● What the task asks
Wherever the word "Import" shows up in the data, report the line it sits in.

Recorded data
------
(** * MATE invest applet: market-data acquisition and chart rendering

    A shallow embedding of the two response handlers
    ([on_chart_data_received], [on_stock_data_received]), of the fetch
    starters and of the chart draw callback, followed by the properties the
    specification states about them.

    Conventions.
    - A C pointer that may be NULL is an [option]; a heap array is a [list]
      (a NULL array and a zero-length allocation are both [[]]).
    - [gint] and [gint64] values are [Z]; [gdouble] values are IEEE binary64
      numbers ([float], with the primitive operations of the kernel).
    - A computation that reads or writes an array element outside the
      allocation has no defined behaviour in C: it is the result [None] of
      the [option] monad that threads every array access. *)

From Stdlib Require Import ZArith Floats Uint63.
From stdpp Require Import base option list strings.

Local Open Scope Z_scope.
Set Warnings "-inexact-float".

(** ** JSON documents and the json-glib accessors the handlers call *)

Local Unset Elimination Schemes.

Inductive JsonNode : Type :=
| JNull
| JBool (b : bool)
| JInt (n : Z)
| JDouble (d : float)
| JString (s : string)
| JArray (elems : list JsonNode)
| JObject (members : list (string * JsonNode)).

Local Set Elimination Schemes.

(** The runtime type tags [json_node_get_value_type] can report. *)
Inductive GType : Type :=
| G_TYPE_INVALID
| G_TYPE_BOOLEAN
| G_TYPE_INT64
| G_TYPE_DOUBLE
| G_TYPE_STRING
| JSON_TYPE_OBJECT
| JSON_TYPE_ARRAY.

Definition GType_eqb (a b : GType) : bool :=
  match a, b with
  | G_TYPE_INVALID, G_TYPE_INVALID
  | G_TYPE_BOOLEAN, G_TYPE_BOOLEAN
  | G_TYPE_INT64, G_TYPE_INT64
  | G_TYPE_DOUBLE, G_TYPE_DOUBLE
  | G_TYPE_STRING, G_TYPE_STRING
  | JSON_TYPE_OBJECT, JSON_TYPE_OBJECT
  | JSON_TYPE_ARRAY, JSON_TYPE_ARRAY => true
  | _, _ => false
  end.

(** [JsonObject *] and [JsonArray *]: NULL is [None]. *)
Definition JsonObject : Type := option (list (string * JsonNode)).
Definition JsonArray : Type := option (list JsonNode).

(** Conversion of a C integer to [gdouble] (round to nearest, exact below
    2^53). *)
Definition Z2F (z : Z) : float :=
  if z =? - 2 ^ 63 then (- 0x1p63)%float
  else if z <? 0 then (- PrimFloat.of_uint63 (Uint63.of_Z (- z)))%float
  else PrimFloat.of_uint63 (Uint63.of_Z z).

Module JsonGlib.

(** Member lookup inside an object; the first binding of a name wins. *)
Fixpoint object_get_member (members : list (string * JsonNode)) (name : string)
  : option JsonNode :=
  match members with
  | [] => None
  | (k, v) :: rest => if String.eqb k name then Some v else object_get_member rest name
  end.

(** [json_node_get_object]: NULL for a NULL node and for a node that does
    not hold an object. *)
Definition json_node_get_object (node : option JsonNode) : JsonObject :=
  match node with
  | Some (JObject members) => Some members
  | _ => None
  end.

(** [json_object_has_member]: FALSE on a NULL object. *)
Definition json_object_has_member (obj : JsonObject) (name : string) : bool :=
  match obj with
  | Some members => bool_decide (is_Some (object_get_member members name))
  | None => false
  end.

Definition json_object_get_member (obj : JsonObject) (name : string) : option JsonNode :=
  match obj with
  | Some members => object_get_member members name
  | None => None
  end.

(** [json_object_get_object_member]: NULL when the member is missing, is
    the JSON null, or holds anything but an object. *)
Definition json_object_get_object_member (obj : JsonObject) (name : string) : JsonObject :=
  match json_object_get_member obj name with
  | Some (JObject members) => Some members
  | _ => None
  end.

(** [json_object_get_array_member]: NULL unless the member holds an array. *)
Definition json_object_get_array_member (obj : JsonObject) (name : string) : JsonArray :=
  match json_object_get_member obj name with
  | Some (JArray elems) => Some elems
  | _ => None
  end.

(** [json_object_get_null_member]: TRUE exactly on a member holding the
    JSON null. *)
Definition json_object_get_null_member (obj : JsonObject) (name : string) : bool :=
  match json_object_get_member obj name with
  | Some JNull => true
  | _ => false
  end.

(** [json_array_get_length]: 0 on a NULL array.  A response array is taken
    to have fewer than 2^31 elements, so the [guint] fits the [gint] the
    callers store it in. *)
Definition json_array_get_length (arr : JsonArray) : nat :=
  match arr with
  | Some elems => length elems
  | None => 0%nat
  end.

Definition json_array_get_element (arr : JsonArray) (i : nat) : option JsonNode :=
  match arr with
  | Some elems => elems !! i
  | None => None
  end.

(** [json_array_get_object_element]: NULL unless the element holds an
    object. *)
Definition json_array_get_object_element (arr : JsonArray) (i : nat) : JsonObject :=
  match json_array_get_element arr i with
  | Some (JObject members) => Some members
  | _ => None
  end.

Definition json_node_get_value_type (node : option JsonNode) : GType :=
  match node with
  | Some (JBool _) => G_TYPE_BOOLEAN
  | Some (JInt _) => G_TYPE_INT64
  | Some (JDouble _) => G_TYPE_DOUBLE
  | Some (JString _) => G_TYPE_STRING
  | Some (JArray _) => JSON_TYPE_ARRAY
  | Some (JObject _) => JSON_TYPE_OBJECT
  | Some JNull | None => G_TYPE_INVALID
  end.

(** [json_node_get_int] on an integer or boolean value.  The conversion
    it applies to a double is left out: the one call in this program is
    guarded by the [G_TYPE_INT64] test. *)
Definition json_node_get_int (node : option JsonNode) : Z :=
  match node with
  | Some (JInt n) => n
  | Some (JBool b) => if b then 1 else 0
  | _ => 0
  end.

(** [json_node_get_double]: the value of a double, the conversion of an
    integer or a boolean, 0.0 otherwise. *)
Definition json_node_get_double (node : option JsonNode) : float :=
  match node with
  | Some (JDouble d) => d
  | Some (JInt n) => Z2F n
  | Some (JBool b) => if b then 1%float else 0%float
  | _ => 0%float
  end.

(** [json_object_get_double_member]: 0.0 on a NULL object, a missing or
    null member or a member that is not a value. *)
Definition json_object_get_double_member (obj : JsonObject) (name : string) : float :=
  json_node_get_double (json_object_get_member obj name).

End JsonGlib.

(** ** HTTP completions *)

Definition SOUP_STATUS_OK : Z := 200.

(** What a completion callback reads of its [SoupMessage]: the status and
    what [json_parser_load_from_data] makes of the response body
    ([None]: the body is not JSON; [Some None]: an empty document, whose
    root node is NULL). *)
Record SoupMessage : Type := {
  status_code : Z;
  response_json : option (option JsonNode)
}.

(** ** Heap arrays *)

(** [a[i]] as an rvalue and [a[i] = x]: defined only inside the allocation. *)
Definition array_get {A : Type} (a : list A) (i : Z) : option A :=
  if i <? 0 then None else a !! Z.to_nat i.

Definition array_set {A : Type} (a : list A) (i : Z) (x : A) : option (list A) :=
  if (0 <=? i) && (i <? Z.of_nat (length a)) then Some (<[Z.to_nat i := x]> a) else None.

(** A [for] loop whose body may fault, threading the loop state. *)
Fixpoint for_each {S A : Type} (body : A -> S -> option S) (l : list A) (s : S) : option S :=
  match l with
  | [] => Some s
  | x :: rest => s ← body x s; for_each body rest s
  end.

(** Wrap-around of [gint64] arithmetic. *)
Definition int64 (z : Z) : Z := (z + 2 ^ 63) mod 2 ^ 64 - 2 ^ 63.

Definition G_MAXINT64 : Z := 2 ^ 63 - 1.
Definition G_MININT64 : Z := - 2 ^ 63.
(** [G_MAXDOUBLE] is [DBL_MAX]; [G_MINDOUBLE] is [DBL_MIN], the smallest
    positive normalised double. *)
Definition G_MAXDOUBLE : float := 0x1.fffffffffffffp1023%float.
Definition G_MINDOUBLE : float := 0x1p-1022%float.

(** The [MIN] and [MAX] macros of GLib, on doubles and on integers. *)
Definition MIN (a b : float) : float := if (a <? b)%float then a else b.
Definition MAX (a b : float) : float := if (b <? a)%float then a else b.
Definition MINZ (a b : Z) : Z := if a <? b then a else b.
Definition MAXZ (a b : Z) : Z := if b <? a then a else b.

(** ** The chart: data model, fetch starter and completion handler *)

Module Chart.
Import JsonGlib.

(** [struct _StockChartData]. *)
Record StockChartData : Type := {
  symbol : string;
  prices : list float;
  timestamps : list Z;
  data_count : Z;
  valid : bool
}.

(** [struct _InvestChart].  [chart_data] stands for the pair
    ([chart_data], [chart_data_count]): the two fields are only assigned
    together, the count being the length of the allocation.  Of the
    windowing layer the model keeps whether the window exists and is
    visible, and how many redraws were requested. *)
Record InvestChart : Type := {
  window_visible : bool;
  redraws_queued : nat;
  chart_data : list StockChartData;
  chart_range : option string;
  chart_interval : option string
}.

Definition chart_data_count (chart : InvestChart) : Z :=
  Z.of_nat (length (chart_data chart)).

Definition with_chart_data (chart : InvestChart) (data : list StockChartData) : InvestChart :=
  {| window_visible := window_visible chart;
     redraws_queued := redraws_queued chart;
     chart_data := data;
     chart_range := chart_range chart;
     chart_interval := chart_interval chart |}.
------
● Reply to the task
From Stdlib Require Import ZArith Floats Uint63.
From stdpp Require Import base option list strings.
Import JsonGlib.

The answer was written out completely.